Governments have worked on the issue, but so half-heartedly that there is always room for one more farmer welfare scheme to pop every up now and then. With the backlog of schemes rising, hopes from new-comer schemes tend to fall. On top of it, often, when there is some implementation, one finds the proposals themselves were flawed, like in the case of raising MSPs by an unrealistic proportion.
Considering the seething farmers’ issue, earlier this year the present Maharashtra government set a target of doubling farmers’ income by 2022. Doubling it means they would have as much more money in hand as they spend today to eke out a living. It could be saved or invested. Cake. Critics state that the promise of doubling incomes would require more time to be fulfilled and significantly higher annual growth. Yet there are windows of income growth in substantive terms which are in and outside agriculture.
Major Sources Of Growth In The Agricultural Sector:
- Improvement in productivity by use of organic farming techniques
- Resource use efficiency or saving in cost of production by utilising field waste for animals and animal waste for the fields
- Increase in cropping intensity through crop rotation and encouraging community farms
- Diversification towards higher value crops
Sources Outside Agriculture:
- Shifting cultivators from farm to non-farm occupations by creating industrial units and alternatives like apiculture, pisciculture, and more.

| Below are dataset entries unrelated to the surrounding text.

(* ===== verification/ChessTables.v ===== *)
(** * Probability chess: the tables of matches

    The plugin keeps two tables, of matches by name and of matches by client.
    They agree with each other and with the seats of the matches after every
    message and every closed connection, and no message a client can send makes
    the plugin send to a client that is gone. *)

From Stdlib Require Import ZArith Lia Ascii String.
From stdpp Require Import base tactics option list strings gmap sorting.
From S2P Require Import Prelude Util PluginHost HttpServer ChessBoard ChessMatch ChessRules ChessGame ProbChess.

(** ** The invariant *)

(** A match that the tables hold. *)
Record running (m : chess_match) : Prop := {
  run_ok : match_ok m;
  run_active : isActive m = true;
  run_over : m_over m = false;
  run_winner : m_winnerColor m = None;
  run_count : (1 <= mo_columnCount (m_options m) <= 8)%Z;
  run_started : m_started m = true -> canMove m = true /\ columns_ok (count m) (m_columns m);
  run_waiting : m_started m = false -> isReady m = false /\ anyCanMove m = true;
}.

Record chess_wf (s : chess) : Prop := {
  wf_id id r : ch_matchesByID s !! id = Some r ->
    exists m, ch_matches s !! r = Some m /\ mo_matchID (m_options m) = id /\ running m;
  wf_client c r : ch_matchesByClient s !! c = Some r ->
    exists m, ch_matches s !! r = Some m /\ c ∈ people m /\
      ch_matchesByID s !! mo_matchID (m_options m) = Some r;
  wf_people id r m c : ch_matchesByID s !! id = Some r -> ch_matches s !! r = Some m ->
    c ∈ people m -> ch_matchesByClient s !! c = Some r /\ c ∈ ch_live s;
  wf_next r m : ch_matches s !! r = Some m -> r < ch_next s;
}.

(** A state in which one match has changed, and with it the entries of the
    tables that belong to it.  [alive]: the match is still in the tables. *)
Record changed (s : chess) (r : nat) (m : chess_match) (alive : bool) (s' : chess) : Prop := {
  ch_m : ch_matches s' = <[r := m]> (ch_matches s);
  ch_n : ch_next s <= ch_next s' /\ r < ch_next s';
  ch_l : ch_live s' = ch_live s;
  ch_other id : id <> mo_matchID (m_options m) -> ch_matchesByID s' !! id = ch_matchesByID s !! id;
  ch_own : ch_matchesByID s' !! mo_matchID (m_options m) = if alive then Some r else None;
  ch_clientsof c : ch_matchesByClient s' !! c =
    if bool_decide (c ∈ if alive then people m else []) then Some r
    else if bool_decide (ch_matchesByClient s !! c = Some r) then None
    else ch_matchesByClient s !! c;
}.

(** The match [r], or a new one, may take that place in the tables. *)
Record owns (s : chess) (r : nat) (m : chess_match) : Prop := {
  own_id id : ch_matchesByID s !! id = Some r -> id = mo_matchID (m_options m);
  own_r r' : ch_matchesByID s !! mo_matchID (m_options m) = Some r' -> r' = r;
  own_people c : c ∈ people m ->
    (ch_matchesByClient s !! c = None \/ ch_matchesByClient s !! c = Some r) /\ c ∈ ch_live s;
}.

Lemma wf_changed s r m alive s' :
  chess_wf s -> owns s r m -> (alive = true -> running m) -> changed s r m alive s' -> chess_wf s'.
Proof.
  intros [Wi Wc Wp Wn] [Oi Or Op] Hrun [Cm [Cn1 Cn2] Cl Co Cw Cc].
  assert (Hold : forall id q, id <> mo_matchID (m_options m) -> ch_matchesByID s' !! id = Some q ->
    q <> r /\ ch_matchesByID s !! id = Some q).
  { intros id q Hne Hq. rewrite Co in Hq by done. split; [|done]. intros ->. by apply Hne, Oi. }
  split.
  - intros id q Hq. rewrite Cm. destruct (decide (id = mo_matchID (m_options m))) as [->|Hne].
    + rewrite Cw in Hq. destruct alive; [|done]. injection Hq as <-. exists m.
      rewrite lookup_insert_eq. split; [done|]. split; [done|]. by apply Hrun.
    + destruct (Hold id q Hne Hq) as [Hqr Hq']. rewrite lookup_insert_ne by done. by apply Wi.
  - intros c q Hq. rewrite Cc in Hq. case_bool_decide as Hin.
    + destruct alive; [|by apply not_elem_of_nil in Hin]. injection Hq as <-. exists m.
      rewrite Cm, lookup_insert_eq. done.
    + case_bool_decide as Hr; [done|]. destruct (Wc c q Hq) as (mq & Hmq & Hc & Hid).
      assert (Hne : r <> q) by congruence. exists mq. rewrite Cm, lookup_insert_ne by done.
      split; [done|]. split; [done|]. rewrite Co; [done|]. intros E. rewrite E in Hid.
      apply Or in Hid. done.
  - intros id q mq c Hq Hmq Hc. rewrite Cl. destruct (decide (id = mo_matchID (m_options m))) as [->|Hne].
    + rewrite Cw in Hq. destruct alive; [|done]. injection Hq as <-.
      rewrite Cm, lookup_insert_eq in Hmq. injection Hmq as <-.
      rewrite Cc, bool_decide_true by done. split; [done|]. by apply Op.
    + destruct (Hold id q Hne Hq) as [Hqr Hq']. rewrite Cm, lookup_insert_ne in Hmq by done.
      destruct (Wp id q mq c Hq' Hmq Hc) as [Hcq Hlive]. split; [|done].
      rewrite Cc. rewrite !bool_decide_false; [done|congruence|].
      destruct alive; [|apply not_elem_of_nil]. intros Hin. destruct (Op c Hin) as [[H|H] _]; congruence.
  - intros q mq. rewrite Cm. intros [[<- _]|[_ Hq]]%lookup_insert_Some; [done|].
    apply Wn in Hq. lia.
Qed.

(** ** The shapes of change *)

Section shapes.
Context (s : chess) (Hwf : chess_wf s) (r : nat) (m : chess_match).
Context (Hm : ch_matches s !! r = Some m) (Hid : ch_matchesByID s !! mo_matchID (m_options m) = Some r).

Lemma listed_running : running m.
Proof. destruct (wf_id s Hwf _ _ Hid) as (m' & Hm' & _ & Hrun). congruence. Qed.

Lemma listed_live : all_live s m.
Proof. intros c Hc. by eapply wf_people. Qed.

Lemma listed_clients c : ch_matchesByClient s !! c = Some r <-> c ∈ people m.
Proof.
  split.
  - intros Hc. destruct (wf_client s Hwf c r Hc) as (m' & Hm' & Hin & _). congruence.
  - intros Hc. by eapply wf_people.
Qed.

Lemma listed_next : r < ch_next s.
Proof. by eapply wf_next. Qed.

Lemma listed_owns m' :
  m_options m' = m_options m ->
  (forall c, c ∈ people m' -> (c ∈ people m \/ ch_matchesByClient s !! c = None) /\ c ∈ ch_live s) ->
  owns s r m'.
Proof.
  intros Ho Hp. split.
  - intros id Hi. destruct (wf_id s Hwf _ _ Hi) as (mi & Hmi & <- & _). rewrite Ho. congruence.
  - intros r' Hr'. rewrite Ho in Hr'. congruence.
  - intros c Hc. destruct (Hp c Hc) as [[H|H] Hl]; [|by auto]. split; [|done].
    right. by apply listed_clients.
Qed.

(** The tables after the match has changed and stayed. *)
Lemma tables_stay m' byClient s' :
  m_options m' = m_options m -> tables s r m' (ch_matchesByID s) byClient s' ->
  (forall c, byClient !! c = if bool_decide (c ∈ people m') then Some r
             else if bool_decide (c ∈ people m) then None else ch_matchesByClient s !! c) ->
  changed s r m' true s'.
Proof.
  intros Ho (d & o & ->) Hc. pose proof listed_next. split; cbn; try done.
  - by rewrite Ho.
  - intros c. rewrite Hc. case_bool_decide; [done|].
    by rewrite (bool_decide_ext _ _ (listed_clients c)).
Qed.

Lemma playing_wf m' s' :
  same_seats m m' -> running m' -> playing s r m' s' -> chess_wf s'.
Proof.
  intros Hs Hrun (d & o & ->). eapply (wf_changed s r m' true); [done| |done|].
  - apply listed_owns; [apply Hs|]. intros c Hc. rewrite (seats_people _ _ Hs) in Hc.
    split; [by left|by apply listed_live].
  - apply (tables_stay m' (ch_matchesByClient s)); [apply Hs|by eexists _, _|].
    intros c. rewrite (seats_people _ _ Hs). case_bool_decide as Hc; [by apply listed_clients|done].
Qed.

(** The tables after a match without the clients [gone] has ended, and these
    have left too. *)
Lemma ended_wf m' byClient s' :
  m_options m' = m_options m ->
  tables s r m' (delete (mo_matchID (m_options m)) (ch_matchesByID s)) byClient s' ->
  without (people m) (ch_matchesByClient s) byClient -> (forall c, c ∈ people m' -> c ∈ people m) ->
  chess_wf s'.
Proof.
  intros Ho (d & o & ->) Hc Hp. eapply (wf_changed s r m' false); [done| |done|].
  - apply listed_owns; [done|]. intros c Hin. apply Hp in Hin. split; [by left|by apply listed_live].
  - pose proof listed_next. split; cbn; try done.
    + intros id Hne. apply lookup_delete_ne. congruence.
    + rewrite Ho. apply lookup_delete_eq.
    + intros c. rewrite Hc, (bool_decide_false (c ∈ [])) by apply not_elem_of_nil.
      by rewrite (bool_decide_ext _ _ (listed_clients c)).
Qed.
End shapes.

(** ** Leaving *)

Definition unseat (id : Z) (m : chess_match) : chess_match :=
  set_players (reset_human id (m_host m)) (reset_human id (m_guest m))
    (set_spectators (List.filter (fun x => negb (x =? id)%Z) (m_spectators m)) m).

Lemma human_ids_reset c id p : c ∈ human_ids (reset_human id p) <-> c ∈ human_ids p /\ c <> id.
Proof.
  unfold reset_human, is_human, human_ids. destruct p as [p|]; [destruct (pl_class p) as [i| | |] eqn:E|];
    rewrite ?E; try (split; [by intros ?%not_elem_of_nil|by intros [?%not_elem_of_nil _]]).
  destruct (Z.eqb_spec i id) as [->|Hne].
  - rewrite list_elem_of_singleton. split; [by intros ?%not_elem_of_nil|tauto].
  - rewrite E, list_elem_of_singleton. split; [intros ->; done|tauto].
Qed.

Lemma people_unseat c id m : c ∈ people (unseat id m) <-> c ∈ people m /\ c <> id.
Proof.
  unfold people, unseat. cbn. rewrite !elem_of_app, !human_ids_reset, !list_elem_of_In, filter_In.
  rewrite negb_true_iff, Z.eqb_neq. tauto.
Qed.

Lemma reset_human_Some id p q : reset_human id p = Some q -> p = Some q.
Proof. unfold reset_human. by destruct (is_human id p). Qed.

Lemma unseat_running id m : running m -> isActive (unseat id m) = true -> running (unseat id m).
Proof.
  intros [[Hb Hh Hg Ha Hn] Hact Hover Hwin Hcount Hst Hwait] Hact'.
  split; [split|done|done|done|done|exact Hst|].
  - exact Hb.
  - intros p Hp%reset_human_Some. by apply Hh.
  - intros p Hp%reset_human_Some. by apply Hg.
  - intros Hc. destruct (Ha Hc) as [g Hg']. exists g. cbn. unfold reset_human, is_human.
    rewrite Hg'. destruct (Hg g Hg') as [_ Hp]. apply Hp in Hc. unfold is_program in Hc.
    by destruct (pl_class g).
  - exact Hn.
  - intros Hs. destruct (Hwait Hs) as [Hr Hany]. split; [|exact Hany].
    destruct (isReady (unseat id m)) eqn:E; [|done]. exfalso.
    assert (isReady m = true); [|congruence]. revert E. unfold isReady, unseat. cbn.
    assert (Hsome : forall p, bool_decide (is_Some (reset_human id p)) = true ->
                              bool_decide (is_Some p) = true).
    { intros p. rewrite !bool_decide_eq_true. intros [q Hq%reset_human_Some]. by rewrite Hq. }
    destruct (mo_class (m_options m)); [rewrite !andb_true_iff; intros []; split|..]; auto.
Qed.

(** [disconnect], and then the entry of the client goes. *)
Lemma wp_leave {D} s r c E :
  chess_wf s -> ch_matchesByClient s !! c = Some r ->
  wp_in D (disconnect r c ;; modify (with_byClient (delete c)))
    (fun _ s' => chess_wf s' /\ ch_matchesByClient s' !! c = None /\ ch_live s' = ch_live s) E s.
Proof.
  intros Hwf Hc. destruct (wf_client s Hwf c r Hc) as (m & Hm & Hin & Hid).
  pose proof (listed_running s Hwf r m Hm Hid) as Hrun. pose proof (listed_live s Hwf r m Hm Hid) as Hl.
  assert (Hl1 : all_live s (unseat c m)) by (intros x [Hx _]%people_unseat; by apply Hl).
  unfold disconnect. apply wp_bind, wp_bind. eapply wp_modify_match; [by apply at_match_start|].
  intros s1 H1. apply wp_bind. eapply wp_modify_match; [exact H1|]. intros s2 H2.
  change (at_match s r (unseat c m) s2) in H2. apply wp_bind. eapply wp_get_match; [exact H2|].
  assert (Hstay : isActive (unseat c m) = true -> forall s3, at_match s r (unseat c m) s3 ->
    wp_in D (modify (with_byClient (delete c)))
      (fun _ s' => chess_wf s' /\ ch_matchesByClient s' !! c = None /\ ch_live s' = ch_live s) E s3).
  { intros Hact s3 (o & ->). apply wp_modify. unfold with_byClient. cbn.
    split; [|split; [apply lookup_delete_eq|done]].
    eapply (wf_changed s r (unseat c m) true); [done| |intros _; by apply unseat_running|].
    - eapply listed_owns; [done|done|done|done|]. intros x Hx. split; [|by apply Hl1].
      apply people_unseat in Hx. tauto.
    - eapply (tables_stay s Hwf r m Hm Hid _ (delete c (ch_matchesByClient s))); [done|by eexists _, _|].
      intros x. destruct (decide (x = c)) as [->|Hx].
      + rewrite lookup_delete_eq, bool_decide_false by (rewrite people_unseat; tauto).
        by rewrite bool_decide_true.
      + rewrite lookup_delete_ne by done. destruct (decide (x ∈ people m)) as [Hp|Hp].
        * rewrite bool_decide_true by (by apply people_unseat). by apply (listed_clients s Hwf r m Hm Hid).
        * by rewrite !bool_decide_false by (rewrite ?people_unseat; tauto). }
  destruct (isActive (unseat c m)) eqn:Eact; cbn [negb].
  - destruct (mo_hidden (m_options (unseat c m))).
    + apply wp_ret. by apply Hstay.
    + eapply wp_broadcast; [exact H2|]. by apply Hstay.
  - eapply wp_end_match; [exact H2|exact Hl1|]. intros s3 (_ & byClient & (d & o & ->) & Hwo).
    apply wp_modify. unfold with_byClient. cbn. split; [|split; [apply lookup_delete_eq|done]].
    eapply (ended_wf s Hwf r m Hm Hid (set_over true (unseat c m)) (delete c byClient)); [done|by eexists _, _| |].
    + intros x. destruct (decide (x = c)) as [->|Hx].
      * rewrite lookup_delete_eq. by rewrite bool_decide_true.
      * rewrite lookup_delete_ne by done. rewrite Hwo. apply (f_equal (fun b : bool => if b then _ else _)).
        apply bool_decide_ext.
        change (people (set_over true (unseat c m))) with (people (unseat c m)).
        rewrite people_unseat. tauto.
    + by intros x [Hx _]%people_unseat.
Qed.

- Improvement in terms of trade for farmers or real prices received by farmers by setting up fairs, and providing transport at low rates
It would work out well, if the government actually does what it had aimed for in the schemes announced earlier. Achieving the goals of older schemes would complete over half the work of the present schemes. If only sincere will will allow solutions.
Reduction in cost of cultivation can be addressed by “More crop per drop”, Soil Health Card scheme, and the Pradhan Mantri Krishi Sinchayee Yojana
Improvement in marketing efficiency of farmers through the National Agricultural Markets and e-platforms (e-NAM).
Management of risks in agriculture and sustainability can be ensured by the Pradhan Mantri Fasal Bima Yojana for crop insurance and the Paramparagat Krishi Vikas Yojana (PKVY).
To shift cultivators to non-farm occupations, there must be a promotion of allied activities like dairy animal husbandry, “Har Medh Par Pedh“, and Fisheries.
All the schemes have a direction towards sustainable growth, unlike the proposals of increasing MSPs indefinitely or waiving loans. Proposing to increase the MSPs is one thing, but doing so without calculating equals erasing whatever little reforms have been done in the sector. The heavier the MSPs are the greater is the probability of them breaking under their own weight. No trader in their right mind would buy produce at MSP rates (which are higher), when produce is available at much lower rates. Thus most of the produce will either go unsold or rot and farmers will protest on the streets, again, demanding loan waivers, giving into which won’t do good either. Taking decisions unilaterally, without considering the cold reality of the market, won’t lessen the magnitude of the approaching disaster, let alone save it.
The target deadline 2022 may as well be the end of the world so that we don’t live to see what remains of the farmer at the month. Will farmers’ incomes really double? If not, no problem. We can conveniently forget about it till the next election.